Block command-and-control callbacks Malware typically depends on encrypted channels to speak with C2 servers, enabling attackers to execute instructions, obtain further malware, or exfiltrate delicate knowledge. ZIA inspects outgoing (northbound) and incoming (southbound) encrypted visitors to disrupt C2 communications. Zscaler’s AI-powered knowledge loss prevention instruments detect and block malicious visitors, stopping delicate knowledge from being exfiltrated and encrypted C2 callbacks from compromising the community.
Case research: Learn the way Wipro blocked 8.2M encrypted threats in a single quarter with Zscaler
By changing conventional firewalls and VPNs with Zscaler, Wipro strengthened its defenses with inline TLS/SSL inspection of all web and SaaS visitors to detect and block encrypted threats. Learn their story right here.
Why complete TLS/SSL inspection issues
The muse of Zscaler’s protection in opposition to encrypted threats is its full TLS/SSL inspection capabilities, enabled by a scalable proxy-based structure. Not like conventional hardware-based options that drive organizations to compromise between safety and pace, Zscaler’s cloud-native strategy permits organizations to totally examine visitors at scale with its Single Scan, Multi-Motion engine—a novel function that processes visitors as soon as to use a number of safety controls concurrently. This helps organizations to:
- Examine 100% of encrypted visitors: Not like options that examine solely a fraction of encrypted visitors as a result of {hardware} constraints, Zscaler’s cloud-native structure ensures each packet is inspected with out exception.

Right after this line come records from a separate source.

Lemma link_compatibility_quiet c l : quiet_op (set_link_cable_compatibility_for_connection c l).
Proof.
  intros r H. unfold set_link_cable_compatibility_for_connection, reject_link_compatibility.
  wp_go; try quiet_known; bools.
  - apply (quiet_set_player_status c); [done|slots_go|assumption|].
    apply quiet_status_idle; [done|done|done|]. quiet_go.
  - assert (wp (on_link_state (LinkState.set_compatibility p a l))
      (λ _ r', ∃ s, r' = r <| link_cable_state := s |>)
      (λ _ r', ∃ s, r' = r <| link_cable_state := s |>) r) as Hw.
    { unfold wp, on_link_state. destruct (LinkState.set_compatibility p a l _) as [[] s]; eauto. }
    eapply wp_mono; [exact Hw|..]; cbv beta.
    + intros _ r' [s ->]. wp_go; bools.
      * apply (quiet_set_player_status c); [done|slots_go|assumption|]. quiet_go.
      * apply quiet_occupied_status; [done|]. apply quiet_status_idle; [done|done|done|].
        apply (quiet_set_player_status c); [done|slots_go|assumption|]. quiet_go.
      * apply quiet_set_connected_status; [done|slots_go|]. apply quiet_status_active; [done| |].
        2: apply (quiet_set_player_status c); [done|slots_go|assumption|]; quiet_go.
        intros _. split; [|by intros (E & _)]. eapply (all_connected_attended (λ _, true)); [slots_go|].
        match goal with E : connected_players_have_compatibility _ _ _ = true |- _ =>
          unfold connected_players_have_compatibility in E; apply andb_true_iff in E as [E _] end.
        unfold all_connected. apply andb_true_iff. split; [assumption|]. by apply forallb_forall.
    + intros e r' [s ->]. wp_go.
      apply (quiet_set_player_status c); [done|slots_go|assumption|].
      apply quiet_status_idle; [done|done|done|]. quiet_go.
Qed.
End session_ops.

(** ** Releases *)

Lemma released_message_event f r :
  released_frame r = Some f → v5_event (released_message f r) = mkReleaseEvent (session_epoch r) f.
Proof. intros Hr. unfold released_message, current_v5_release. by rewrite Hr. Qed.

(** Releasing the frame due next, from a room equal to [r] up to quiet changes. *)
Lemma good_release r r1 :
  lane_ok r → quiet r r1 → active r → lane_ok r1 → unattended r1 = false →
  status r1 ≠ Recovering →
  good r [mkReleaseEvent (session_epoch r) (next_release_frame r)]
    (release_v5_host_frame (next_release_frame r) r1).
Proof.
  intros Hl Hq Ha [Hu1 Hd1 Hr1] Hu Hst. destruct (Hq Hl) as (_ & _ & He & Hy & Hx & _). split.
  - split.
    + intros Hc. assert (unattended r1 = true) by done. congruence.
    + intros Hc. assert (has_deadline r1 = true) as Hd by done. unfold unattended in Hu.
      rewrite Hd, orb_true_r in Hu. done.
    + done.
  - apply lane_release; [done|done|by apply active_not_dormant|done|done].
Qed.

Lemma enter_v5_playing_quiet r :
  slots_ok r → lane_ok r → status r = StartScheduled →
  quiet r (enter_v5_playing r) ∧ unattended (enter_v5_playing r) = false.
Proof.
  intros Hs Hl Hst. destruct (lane_active r Hl) as [Ha _]; [by rewrite Hst|].
  assert (quiet r (enter_v5_playing r)) as Hq.
  { unfold enter_v5_playing, finish_v5_state_recovery.
    apply quiet_set_connected_status; [done|slots_go|]. quiet_step. by apply quiet_status_active. }
  split; [done|]. destruct (Hq Hl) as (Hl' & _).
  apply (lane_active _ Hl'). done.
Qed.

- Layer superior safety controls: Inline, AI-powered safety controls detect and block threats embedded in encrypted visitors.
- Keep excessive efficiency: Zscaler’s structure eliminates bottlenecks usually related to {hardware} home equipment.
Zscaler
Keep forward of encrypted threats
The findings within the ThreatLabz 2024 Encrypted Assaults Report make it clear that menace actors are persistently evolving with the assistance of encryption and AI applied sciences to evade detection and maximize their influence.
Dive deeper into the newest analysis and study extra about how one can keep forward of encrypted threats. The total report gives:
- In-depth evaluation: Detailed findings and case research on how attackers are leveraging encryption.
- 2025 predictions: Professional insights into the place the encrypted menace panorama is headed.
- Actionable finest practices: A sensible guidelines for bettering your defenses in opposition to encrypted assaults.
Shield your group from encrypted threats. Get your copy of the report at present.